(** X7.  Alignment keeps intervals forward and inside the buffer: when
    the detector's answer is no longer than the time axis and every
    interval has [start <= end], every snapped interval has
    [0 <= start <= end <= n], and the result is as long as the snapped
    intervals together.  (The matcher is the one modelled from the
    specification: nearest candidate, the smaller one on a tie.) *)
Theorem remix_aligned_length_is_sum_of_snapped y ivs
  (m : list sample) (zc : list bool) :
  valid_audio y false = Ok tt ->
  to_mono y = Ok m ->
  zero_crossings m = Ok zc ->
  nonzero zc <> [] ->
  (length zc <= time_len y)%nat ->
  ivs <> [] ->
  Forall (fun iv => fst iv <= snd iv) ivs ->
  exists out,
    outcome (remix y ivs true) = Ok out
    /\ Forall (in_range (time_len y)) (map (snap_interval (nonzero zc)) ivs)
    /\ time_len out
       = list_sum (map interval_len (map (snap_interval (nonzero zc)) ivs)).
Proof.
  intros Hv Hm Hzc Hne Hlen Hivs Hfwd.
  assert (Hr : Forall (in_range (time_len y))
                 (map (snap_interval (nonzero zc)) ivs)).
  { apply Forall_forall. intros iv' Hin.
    apply in_map_iff in Hin as (iv & <- & Hin).
    rewrite Forall_forall in Hfwd. specialize (Hfwd iv Hin).
    pose proof (nonzero_from_flagged zc 0 _ (snap_in (nonzero zc) (fst iv) Hne))
      as (Hs & _).
    pose proof (nonzero_from_flagged zc 0 _ (snap_in (nonzero zc) (snd iv) Hne))
      as (He & _).
    pose proof (snap_monotone (nonzero zc) _ _ (nonzero_sorted zc) Hne Hfwd).
    unfold in_range, snap_interval. cbn [fst snd]. lia. }
  exists (slices_in_order y (map (snap_interval (nonzero zc)) ivs)).
  split; [|split; [exact Hr | now apply time_len_in_range]].
  rewrite (remix_aligned y ivs m zc Hv Hm Hzc Hne).
  apply concatenate_slices. destruct ivs; [congruence | discriminate].
Qed.

(** X8.  Alignment leaves zero-crossings where they are: when every
    bound of every interval is already a zero-crossing of the
    down-mix, [remix] with alignment returns what [remix] without
    alignment returns. *)
Theorem remix_aligned_on_crossings_is_unaligned y ivs
  (m : list sample) (zc : list bool) :
  valid_audio y false = Ok tt ->
  to_mono y = Ok m ->
  zero_crossings m = Ok zc ->
  Forall (fun iv => In (fst iv) (nonzero zc) /\ In (snd iv) (nonzero zc)) ivs ->
  outcome (remix y ivs true) = outcome (remix y ivs false).
Proof.
  intros Hv Hm Hzc Hon.
  rewrite (remix_unaligned y ivs Hv).
  destruct ivs as [|iv ivs].
  - unfold remix, bind, invoke, ret, lift. rewrite Hv, Hm. cbv beta iota.
    rewrite Hzc. reflexivity.
  - assert (Hne : nonzero zc <> []).
    { apply Forall_inv in Hon as (Hin & _). intros E. now rewrite E in Hin. }
    rewrite (remix_aligned y (iv :: ivs) m zc Hv Hm Hzc Hne).
    unfold outcome. cbn [fst]. f_equal. f_equal.
    rewrite <- (map_id (iv :: ivs)) at 2. apply map_ext_in. intros [a b] Hin.
    rewrite Forall_forall in Hon. destruct (Hon _ Hin) as (Ha & Hb).
    unfold snap_interval. cbn [fst snd] in *.
    now rewrite !snap_fixed by auto using nonzero_sorted.
Qed.

(** X9.  The candidates of the alignment are exactly the positions that
    the detector flags, and every bound that alignment produces is one
    of them: a position inside the detector's answer at which the
    answer is true. *)
Theorem aligned_bounds_are_flagged_positions (zc : list bool) :
  (forall z : Z,
      In z (nonzero zc)
      <-> 0 <= z < Z.of_nat (length zc) /\ nth (Z.to_nat z) zc false = true)
  /\ (nonzero zc <> [] ->
      forall iv : Z * Z,
        let iv' := snap_interval (nonzero zc) iv in
        (0 <= fst iv' < Z.of_nat (length zc)
         /\ nth (Z.to_nat (fst iv')) zc false = true)
        /\ (0 <= snd iv' < Z.of_nat (length zc)
            /\ nth (Z.to_nat (snd iv')) zc false = true)).
Proof.
  assert (Hfwd : forall z, In z (nonzero zc) ->
                   0 <= z < Z.of_nat (length zc)
                   /\ nth (Z.to_nat z) zc false = true).
  { intros z Hin. apply (nonzero_from_flagged zc 0) in Hin as (Hb & Hn).
    rewrite Z.sub_0_r in Hn. split; [lia | exact Hn]. }
  split.
  - intros z. split; [apply Hfwd|].
    intros (Hb & Hn). unfold nonzero.
    replace z with (0 + Z.of_nat (Z.to_nat z)) by lia.
    apply flagged_in_nonzero_from; [lia | exact Hn].
  - intros Hne iv iv'. split; apply Hfwd; apply snap_in, Hne.
Qed.

End MoreAlignment.

(** ** More on the transform pipelines *)

Lemma fix_length_same {A : Type} (zero : A) (y : list A) :
  fix_length zero y (length y) = y.
Proof.
  unfold fix_length. rewrite firstn_all, Nat.sub_diag. apply app_nil_r.
Qed.

Lemma nth_fix_length {A : Type} (zero : A) (y : list A) (n i : nat) :
  (i < n)%nat -> nth i (fix_length zero y n) zero = nth i y zero.
Proof.
  intros Hi. unfold fix_length.
  destruct (Nat.lt_ge_cases i (length y)) as [Hlt|Hge].
  - rewrite app_nth1 by (rewrite length_firstn; lia).
    rewrite nth_firstn. apply Nat.ltb_lt in Hi. now rewrite Hi.
  - rewrite app_nth2 by (rewrite length_firstn; lia).
    rewrite nth_repeat. symmetry. now apply nth_overflow.
Qed.

Section MorePipelines.

Context {sample spectrogram scalar dtype : Type}.
Context {svc : Services sample spectrogram scalar dtype}.
Implicit Types (y : list sample) (rate : scalar).

(** X10.  The pipelines raise nothing of their own: an error that
    leaves [hpss], [harmonic] or [percussive] is the error of the
    transform, of the decomposition or of an inverse transform, in the
    order of the calls, and an error that leaves [time_stretch] is the
    error of the transform, of the phase vocoder or of the inverse
    transform. *)
Theorem pipelines_raise_only_service_errors y rate (e : exn) :
  (outcome (hpss y) = Raise e \/ outcome (harmonic y) = Raise e
   \/ outcome (percussive y) = Raise e ->
   stft y = Raise e
   \/ exists s, stft y = Ok s
        /\ (decompose_hpss s = Raise e
            \/ exists sh sp, decompose_hpss s = Ok (sh, sp)
                 /\ (istft sh (dtype_of y) = Raise e
                     \/ istft sp (dtype_of y) = Raise e)))
  /\ (outcome (time_stretch y rate) = Raise e ->
      stft y = Raise e
      \/ exists s, stft y = Ok s
           /\ (phase_vocoder s rate = Raise e
               \/ exists s', phase_vocoder s rate = Ok s'
                    /\ istft s' (dtype_of y) = Raise e)).
Proof.
  rewrite hpss_cases, harmonic_cases, percussive_cases, time_stretch_cases.
  unfold outcome. split.
  - destruct (stft y) as [s|x];
      [|cbn; intros [H|[H|H]]; left; congruence].
    intros H. right. exists s. split; [reflexivity|].
    destruct (decompose_hpss s) as [[sh sp]|x];
      [|cbn in H; left; destruct H as [H|[H|H]]; congruence].
    right. exists sh, sp. split; [reflexivity|].
    destruct (istft sh (dtype_of y)) as [yh|x];
      destruct (istft sp (dtype_of y)) as [yp|x']; cbn in H;
      destruct H as [H|[H|H]]; try discriminate;
      solve [left; congruence | right; congruence].
  - destruct (stft y) as [s|x]; [|cbn; intros H; left; congruence].
    intros H. right. exists s. split; [reflexivity|].
    destruct (phase_vocoder s rate) as [s'|x];
      [|cbn in H; left; congruence].
    right. exists s'. split; [reflexivity|]. exact H.
Qed.

(** X11.  [harmonic] is the first part of [hpss]: whatever the services
    do, the calls of [hpss(y)] begin with the calls of [harmonic(y)],
    and an error of [harmonic(y)] is the error of [hpss(y)]; an error
    of [percussive(y)] makes [hpss(y)] fail as well. *)
Theorem harmonic_is_the_first_part_of_hpss y :
  (exists rest, call_log (hpss y) = call_log (harmonic y) ++ rest)
  /\ (forall e, outcome (harmonic y) = Raise e -> outcome (hpss y) = Raise e)
  /\ (forall e, outcome (percussive y) = Raise e ->
                exists e', outcome (hpss y) = Raise e').
Proof.
  rewrite hpss_cases, harmonic_cases, percussive_cases.
  unfold outcome, call_log.
  destruct (stft y) as [s|x].
  2:{ cbn [fst snd]. split; [exists []; reflexivity|].
      split; intros e H; [congruence | eexists; reflexivity]. }
  destruct (decompose_hpss s) as [[sh sp]|x].
  2:{ cbn [fst snd]. split; [exists []; reflexivity|].
      split; intros e H; [congruence | eexists; reflexivity]. }
  destruct (istft sh (dtype_of y)) as [yh|x].
  2:{ cbn [fst snd]. split; [exists []; reflexivity|].
      split; intros e H; [congruence | eexists; reflexivity]. }
  destruct (istft sp (dtype_of y)) as [yp|x]; cbn [fst snd].
  - split; [eexists; cbn [app]; reflexivity|].
    split; intros e H; discriminate.
  - split; [eexists; cbn [app]; reflexivity|].
    split; intros e H; [discriminate | eexists; reflexivity].
Qed.

(** X12.  Where [pitch_shift] fails: an error of the division
    [-n_steps / bins_per_octave] or of the power leaves before any
    service is called; an error of the stretch leaves with the calls of
    the stretch; an error of the division [sr / rate] leaves after the
    stretch was computed; and in none of these cases is the resampler
    called. *)
Theorem pitch_shift_failures y (sr n_steps bins_per_octave : scalar) (x : exn) :
  (float_div (float_neg n_steps) bins_per_octave = Raise x ->
   pitch_shift y sr n_steps bins_per_octave = (Raise x, []))
  /\ (forall e : scalar,
         float_div (float_neg n_steps) bins_per_octave = Ok e ->
         float_pow2 e = Raise x ->
         pitch_shift y sr n_steps bins_per_octave = (Raise x, []))
  /\ (forall (e : scalar) rate,
         float_div (float_neg n_steps) bins_per_octave = Ok e ->
         float_pow2 e = Ok rate ->
         outcome (time_stretch y rate) = Raise x ->
         pitch_shift y sr n_steps bins_per_octave
         = (Raise x, call_log (time_stretch y rate)))
  /\ (forall (e : scalar) rate (ys : list sample),
         float_div (float_neg n_steps) bins_per_octave = Ok e ->
         float_pow2 e = Ok rate ->
         outcome (time_stretch y rate) = Ok ys ->
         float_div sr rate = Raise x ->
         pitch_shift y sr n_steps bins_per_octave
         = (Raise x, call_log (time_stretch y rate))).
Proof.
  split; [|split; [|split]].
  - intros He. unfold pitch_shift, bind, lift. now rewrite He.
  - intros e He Hp. unfold pitch_shift, bind, lift. rewrite He.
    cbv beta iota. now rewrite Hp.
  - intros e rate He Hp Hts.
    rewrite (pitch_shift_cases y sr n_steps bins_per_octave e rate He Hp).
    now rewrite Hts.
  - intros e rate ys He Hp Hts Hd.
    rewrite (pitch_shift_cases y sr n_steps bins_per_octave e rate He Hp).
    now rewrite Hts, Hd.
Qed.

(** X13.  What the length fix of [hpss] keeps: when the services
    succeed, sample [i < len(y)] of each output is sample [i] of the
    inverted component, or the zero sample past its end; an inverted
    component that already has the length of [y] is returned as it is.
    (The length fix is the one modelled from the specification.) *)
Theorem hpss_keeps_inverted_samples y (s sh sp : spectrogram)
  (yh yp : list sample) :
  stft y = Ok s ->
  decompose_hpss s = Ok (sh, sp) ->
  istft sh (dtype_of y) = Ok yh ->
  istft sp (dtype_of y) = Ok yp ->
  exists h p,
    outcome (hpss y) = Ok (h, p)
    /\ (forall i, (i < length y)%nat ->
                  nth i h zero_sample = nth i yh zero_sample
                  /\ nth i p zero_sample = nth i yp zero_sample)
    /\ (length yh = length y -> h = yh)
    /\ (length yp = length y -> p = yp).
Proof.
  intros Hs Hd Hh Hp. rewrite hpss_cases, Hs, Hd, Hh, Hp.
  eexists _, _. split; [reflexivity|].
  split; [|split].
  - intros i Hi. split; now apply nth_fix_length.
  - intros <-. apply fix_length_same.
  - intros <-. apply fix_length_same.
Qed.

End MorePipelines.

(** ** More runs on the reference instance *)

Section MoreRuns.

Import Mock.

(** X1 at the two-channel buffer. *)
Lemma remix_whole_buffer_is_identity_witness :
  valid_audio stereo false = Ok tt
  /\ well_shaped stereo
  /\ outcome (remix stereo [(0, 6)] false) = Ok stereo.
Proof.
  assert (Hw : well_shaped stereo) by (repeat constructor).
  split; [reflexivity|]. split; [exact Hw|].
  exact (remix_whole_buffer_is_identity (svc := mock_services) stereo eq_refl Hw).
Defined.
━━━━━━
◆ **Exercise description**
Above are the records. Print exactly, and only, the lines from the line with "now rewrite Hts, Hd." to the line with "(** ** More runs on the reference instance *)", both inclusive.

◆ **Solution**
    now rewrite Hts, Hd.
Qed.

(** X13.  What the length fix of [hpss] keeps: when the services
    succeed, sample [i < len(y)] of each output is sample [i] of the
    inverted component, or the zero sample past its end; an inverted
    component that already has the length of [y] is returned as it is.
    (The length fix is the one modelled from the specification.) *)
Theorem hpss_keeps_inverted_samples y (s sh sp : spectrogram)
  (yh yp : list sample) :
  stft y = Ok s ->
  decompose_hpss s = Ok (sh, sp) ->
  istft sh (dtype_of y) = Ok yh ->
  istft sp (dtype_of y) = Ok yp ->
  exists h p,
    outcome (hpss y) = Ok (h, p)
    /\ (forall i, (i < length y)%nat ->
                  nth i h zero_sample = nth i yh zero_sample
                  /\ nth i p zero_sample = nth i yp zero_sample)
    /\ (length yh = length y -> h = yh)
    /\ (length yp = length y -> p = yp).
Proof.
  intros Hs Hd Hh Hp. rewrite hpss_cases, Hs, Hd, Hh, Hp.
  eexists _, _. split; [reflexivity|].
  split; [|split].
  - intros i Hi. split; now apply nth_fix_length.
  - intros <-. apply fix_length_same.
  - intros <-. apply fix_length_same.
Qed.

End MorePipelines.

(** ** More runs on the reference instance *)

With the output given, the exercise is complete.